Senator for Tasmania
- In office 18 May 1974 – 11 November 1975

Personal details
- Born: 7 October 1917 Sandy Bay, Tasmania, Australia
- Died: 27 October 1988 (aged 71) Singapore
- Party: Labor
- Education: University of Tasmania
- Profession: Barrister

= Merv Everett =

Australian politician and judge

Mervyn George Everett (7 October 1917 – 27 October 1988) was an Australian politician and judge.

Born in Hobart, Tasmania, Everett was educated at the University of Tasmania before becoming a barrister. In 1964, he was elected to the Tasmanian House of Assembly as the Labor member for Denison. He was Minister for Health 1964–1969, then Deputy Premier, Attorney-General and Minister for Environment, Racing and Gaming 1972–1974.

In July and August 1972, during the controversy over the flooding of Lake Pedder in South West Tasmania, Everett twice resigned as Tasmania's Deputy Premier and Attorney-General, stating at the time, "Because I am Attorney-General I clearly have a traditional duty to act as protector of the public interest." This was in response to state cabinet's refusal to allow a Supreme Court challenge by the Lake Pedder Action Committee (LPAC) over the legality of the inundation of the lake by the state's Hydro-Electric Commission. In late July 1972 the LPAC had sought Attorney-General Everett's fiat for litigation to proceed, and this was opposed by Premier Eric Reece and his cabinet, who wanted instead to introduce retrospective validating legislation.

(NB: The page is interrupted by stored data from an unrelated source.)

(** * Canonical request encoding of the token launchpad front end

    A shallow embedding of the encoding functions of
    [frontend/app/page.tsx] and the properties of its wire format.

    Conventions of the embedding:
    - a JavaScript string is the list of its UTF-16 code units ([jsstring]);
      [length] is therefore the [.length] of the source;
    - a [Uint8Array] is a list of integers ([bytes]); every element the code
      stores goes through [ToUint8];
    - a [bigint] is a [Z]; [&] and [>>] are [Z.land] and [Z.shiftr], which
      agree with the two's complement reading BigInt gives to negatives;
    - a [number] is [NaN] or an integer (fractions and infinities are
      outside the model);
    - a [throw] is the [Throw] constructor of [result]. *)

From Stdlib Require Import Ascii String.
From Stdlib Require Import ZArith List Lia Bool.
From Stdlib Require Decimal DecimalFacts DecimalPos DecimalN.
Import ListNotations.
Open Scope Z_scope.

(** ** Values of the run time *)

Definition jsstring := list Z.
Definition bytes := list Z.

Inductive number : Type :=
| NaN
| Int (z : Z).

Inductive exn : Type :=
| Error (msg : string)
| SyntaxError
| RangeError.

Inductive result (A : Type) : Type :=
| Ok (a : A)
| Throw (e : exn).
Arguments Ok {A} a.
Arguments Throw {A} e.

Definition bind {A B} (c : result A) (k : A -> result B) : result B :=
  match c with
  | Ok a => k a
  | Throw e => Throw e
  end.

Declare Scope js_scope.
Notation "x <- c ;; k" := (bind c (fun x => k))
  (at level 61, c at next level, right associativity) : js_scope.
Open Scope js_scope.

(** Code units of an ASCII literal. *)
Definition str (s : string) : jsstring :=
  map (fun a => Z.of_N (N_of_ascii a)) (list_ascii_of_string s).

(** [ToUint8]: the conversion applied when a number is stored in a
    [Uint8Array]. *)
Definition ToUint8 (n : number) : Z :=
  match n with
  | NaN => 0
  | Int z => z mod 256
  end.

(** ** String primitives of the run time *)

(** WhiteSpace and LineTerminator code points, as [trim], [parseInt] and
    [BigInt] skip them. *)
Definition isWhiteSpace (c : Z) : bool :=
  (c =? 9) || (c =? 10) || (c =? 11) || (c =? 12) || (c =? 13) || (c =? 32)
  || (c =? 160) || (c =? 5760) || ((8192 <=? c) && (c <=? 8202))
  || (c =? 8232) || (c =? 8233) || (c =? 8239) || (c =? 8287)
  || (c =? 12288) || (c =? 65279).

Fixpoint dropWhile {A} (p : A -> bool) (l : list A) : list A :=
  match l with
  | [] => []
  | x :: r => if p x then dropWhile p r else l
  end.

Definition dropWhileEnd {A} (p : A -> bool) (l : list A) : list A :=
  rev (dropWhile p (rev l)).

Definition trimStart (s : jsstring) : jsstring := dropWhile isWhiteSpace s.
Definition trim (s : jsstring) : jsstring :=
  dropWhileEnd isWhiteSpace (trimStart s).

(** [s.slice(i, j)] for [0 <= i <= j]. *)
Definition slice (s : jsstring) (i j : nat) : jsstring :=
  firstn (j - i) (skipn i s).

Definition startsWith (s p : jsstring) : bool :=
  if list_eq_dec Z.eq_dec (firstn (length p) s) p then true else false.

(** [s.split(sep)] for a one-unit separator. *)
Fixpoint split (sep : Z) (s : jsstring) : list jsstring :=
  match s with
  | [] => [[]]
  | c :: r =>
      if c =? sep then [] :: split sep r
      else match split sep r with
           | seg :: segs => (c :: seg) :: segs
           | [] => [[c]]
           end
  end.

Definition padEnd (s : jsstring) (n : nat) (c : Z) : jsstring :=
  s ++ repeat c (n - length s).
Definition padStart (s : jsstring) (n : nat) (c : Z) : jsstring :=
  repeat c (n - length s) ++ s.

(** Value of a digit in a radix, [None] when the unit is not a digit of it. *)
Definition digitValue (radix : Z) (c : Z) : option Z :=
  let v := if (48 <=? c) && (c <=? 57) then c - 48
           else if (97 <=? c) && (c <=? 122) then c - 87
           else if (65 <=? c) && (c <=? 90) then c - 55
           else radix in
  if v <? radix then Some v else None.

Definition isDigitOf (radix : Z) (c : Z) : bool :=
  match digitValue radix c with Some _ => true | None => false end.

(** Mathematical value of a digit string, most significant digit first. *)
Definition digitsValue (radix : Z) (s : jsstring) : Z :=
  fold_left
    (fun acc c => radix * acc + match digitValue radix c with
                                | Some v => v
                                | None => 0
                                end) s 0.

Fixpoint takeWhile {A} (p : A -> bool) (l : list A) : list A :=
  match l with
  | [] => []
  | x :: r => if p x then x :: takeWhile p r else []
  end.

(** [s.replace(/^0x/, '')] and [s.replace(/^0x/i, '')]. *)
Definition strip0x (s : jsstring) : jsstring :=
  match s with
  | a :: b :: r => if (a =? 48) && (b =? 120) then r else s
  | _ => s
  end.
Definition strip0xi (s : jsstring) : jsstring :=
  match s with
  | a :: b :: r => if (a =? 48) && ((b =? 120) || (b =? 88)) then r else s
  | _ => s
  end.

(** [s || d] on strings: the empty string is falsy. *)
Definition orElse (s d : jsstring) : jsstring :=
  match s with
  | [] => d
  | _ => s
  end.

(** [s.replace(/^\+/, '')]. *)
Definition stripPlus (s : jsstring) : jsstring :=
  match s with
  | c :: r => if c =? 43 then r else s
  | [] => s
  end.

(** [parseInt(s, 16)]: skip leading white space, an optional sign, an
    optional [0x]/[0X], then read the longest prefix of hexadecimal digits;
    no digit gives [NaN]. *)
Definition parseInt16 (s : jsstring) : number :=
  let s1 := trimStart s in
  let '(neg, s2) := match s1 with
                    | c :: r =>
                        if c =? 45 then (true, r)
                        else if c =? 43 then (false, r)
                        else (false, s1)
                    | [] => (false, s1)
                    end in
  let s3 := strip0xi s2 in
  let z := takeWhile (isDigitOf 16) s3 in
  match z with
  | [] => NaN
  | _ => Int (if neg then - digitsValue 16 z else digitsValue 16 z)
  end.

(** [BigInt(s)] on a string (StringToBigInt): white space is trimmed, the
    empty string is zero, then either a signed run of decimal digits or an
    unsigned literal in base 2, 8 or 16 with its prefix; anything else is a
    [SyntaxError]. *)
Definition allDigits (radix : Z) (s : jsstring) : bool :=
  match s with
  | [] => false
  | _ => forallb (isDigitOf radix) s
  end.

Definition radixOfPrefix (p : Z) : option Z :=
  if (p =? 120) || (p =? 88) then Some 16
  else if (p =? 111) || (p =? 79) then Some 8
  else if (p =? 98) || (p =? 66) then Some 2
  else None.

Definition BigInt (s : jsstring) : result Z :=
  let t := trim s in
  let lit radix ds :=
    if allDigits radix ds then Ok (digitsValue radix ds)
    else Throw SyntaxError in
  match t with
  | [] => Ok 0
  | c :: r =>
      if c =? 45 then v <- lit 10 r ;; Ok (- v)
      else if c =? 43 then lit 10 r
      else
        match (if c =? 48 then radixOfPrefix (hd 0 r) else None) with
        | Some radix => lit radix (tl r)
        | None => lit 10 t
        end
  end.

(** [n.toString(16)] for a non-negative integer. *)
Definition hexDigit (v : Z) : Z := if v <? 10 then 48 + v else 87 + v.

Fixpoint toHexFuel (fuel : nat) (n : Z) (acc : jsstring) : jsstring :=
  match fuel with
  | O => acc
  | S f =>
      let acc' := hexDigit (n mod 16) :: acc in
      if n / 16 =? 0 then acc' else toHexFuel f (n / 16) acc'
  end.

Definition toString16 (n : Z) : jsstring :=
  toHexFuel (S (Z.to_nat (Z.log2 n))) n [].

(** Decimal digits of the standard library's [uint] as code units; this is
    [n.toString()] for a non-negative bigint. *)
Fixpoint unitsOfUint (d : Decimal.uint) : jsstring :=
  match d with
  | Decimal.Nil => []
  | Decimal.D0 d => 48 :: unitsOfUint d
  | Decimal.D1 d => 49 :: unitsOfUint d
  | Decimal.D2 d => 50 :: unitsOfUint d
  | Decimal.D3 d => 51 :: unitsOfUint d
  | Decimal.D4 d => 52 :: unitsOfUint d
  | Decimal.D5 d => 53 :: unitsOfUint d
  | Decimal.D6 d => 54 :: unitsOfUint d
  | Decimal.D7 d => 55 :: unitsOfUint d
  | Decimal.D8 d => 56 :: unitsOfUint d
  | Decimal.D9 d => 57 :: unitsOfUint d
  end.

Definition bigintToString (n : Z) : jsstring :=
  unitsOfUint (N.to_uint (Z.to_N n)).

(** [TextEncoder.prototype.encode]: UTF-8 of the string, a surrogate pair
    giving one code point and a lone surrogate the replacement character. *)
Definition utf8CodePoint (cp : Z) : bytes :=
  if cp <? 128 then [cp]
  else if cp <? 2048 then [192 + cp / 64; 128 + cp mod 64]
  else if cp <? 65536 then
    [224 + cp / 4096; 128 + (cp / 64) mod 64; 128 + cp mod 64]
  else
    [240 + cp / 262144; 128 + (cp / 4096) mod 64;
     128 + (cp / 64) mod 64; 128 + cp mod 64].

Definition isHighSurrogate (c : Z) : bool := (55296 <=? c) && (c <=? 56319).
Definition isLowSurrogate (c : Z) : bool := (56320 <=? c) && (c <=? 57343).

Fixpoint TEXT_ENCODER_encode (s : jsstring) : bytes :=
  match s with
  | [] => []
  | c :: r =>
      if isHighSurrogate c then
        match r with
        | lo :: r' =>
            if isLowSurrogate lo then
              utf8CodePoint (65536 + (c - 55296) * 1024 + (lo - 56320))
                ++ TEXT_ENCODER_encode r'
            else utf8CodePoint 65533 ++ TEXT_ENCODER_encode r
        | [] => utf8CodePoint 65533
        end
      else if isLowSurrogate c then utf8CodePoint 65533 ++ TEXT_ENCODER_encode r
      else utf8CodePoint c ++ TEXT_ENCODER_encode r
  end.

(** ** The encoders of [page.tsx] *)

Definition AMOUNT_DECIMALS : Z := 18.
Definition CREATE_TOKEN_TYPE : jsstring := str "CreateTokenRequest".

(** [target.set(source, offset)] on a [Uint8Array]; the run time raises a
    [RangeError] when the source does not fit. *)
Definition Uint8Array_set (target source : bytes) (offset : nat)
  : result bytes :=
  if (offset + length source <=? length target)%nat
  then Ok (firstn offset target ++ source
             ++ skipn (offset + length source) target)
  else Throw RangeError.

Definition concatBytes (chunks : list bytes) : result bytes :=
  let length_ :=
    fold_left (fun sum chunk => (sum + length chunk)%nat) chunks 0%nat in
  let result_ := repeat 0 length_ in
  st <- fold_left
          (fun st chunk =>
             st' <- st ;;
             r <- Uint8Array_set (fst st') chunk (snd st') ;;
             Ok (r, (snd st' + length chunk)%nat))
          chunks (Ok (result_, 0%nat)) ;;
  Ok (fst st).

Definition bytesToHex (bs : bytes) : jsstring :=
  concat (map (fun value => padStart (toString16 value) 2 48) bs).

Definition hexToBytes (hex : jsstring) : result bytes :=
  let normalized := strip0xi hex in
  if negb (length normalized mod 2 =? 0)%nat
  then Throw (Error "Invalid hex string length")
  else
    Ok (map (fun i => ToUint8 (parseInt16
                                 (slice normalized (i * 2) (i * 2 + 2))))
            (seq 0 (length normalized / 2))).

(** [DataView.setUint32(0, value, true)]: [ToUint32] of the value, low byte
    first. *)
Definition encodeU32LE (value : Z) : bytes :=
  let v := value mod 4294967296 in
  [v mod 256; (v / 256) mod 256; (v / 65536) mod 256; (v / 16777216) mod 256].

Fixpoint encodeU128LE_loop (n : nat) (cursor : Z) : bytes :=
  match n with
  | O => []
  | S k =>
      ToUint8 (Int (Z.land cursor 255))
        :: encodeU128LE_loop k (Z.shiftr cursor 8)
  end.

Definition encodeU128LE (value : Z) : bytes := encodeU128LE_loop 16 value.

In 1974, Everett transferred to federal politics, winning a Tasmanian seat in the Australian Senate for the Australian Labor Party. He was defeated in 1975.

After his retirement from politics, Everett returned to the law. He was appointed to the Supreme Court of Tasmania by the Lowe government, serving from 7 November 1978 to 14 March 1984. He was appointed to the Federal Court of Australia by the Hawke Labor government, serving from 27 June 1984 to 4 October 1987. Everett is one of only six politicians to have served in both the Parliament of Australia and the Federal Court of Australia, alongside Nigel Bowen, Robert Ellicott, Tony Whitlam, John Reeves and Duncan Kerr.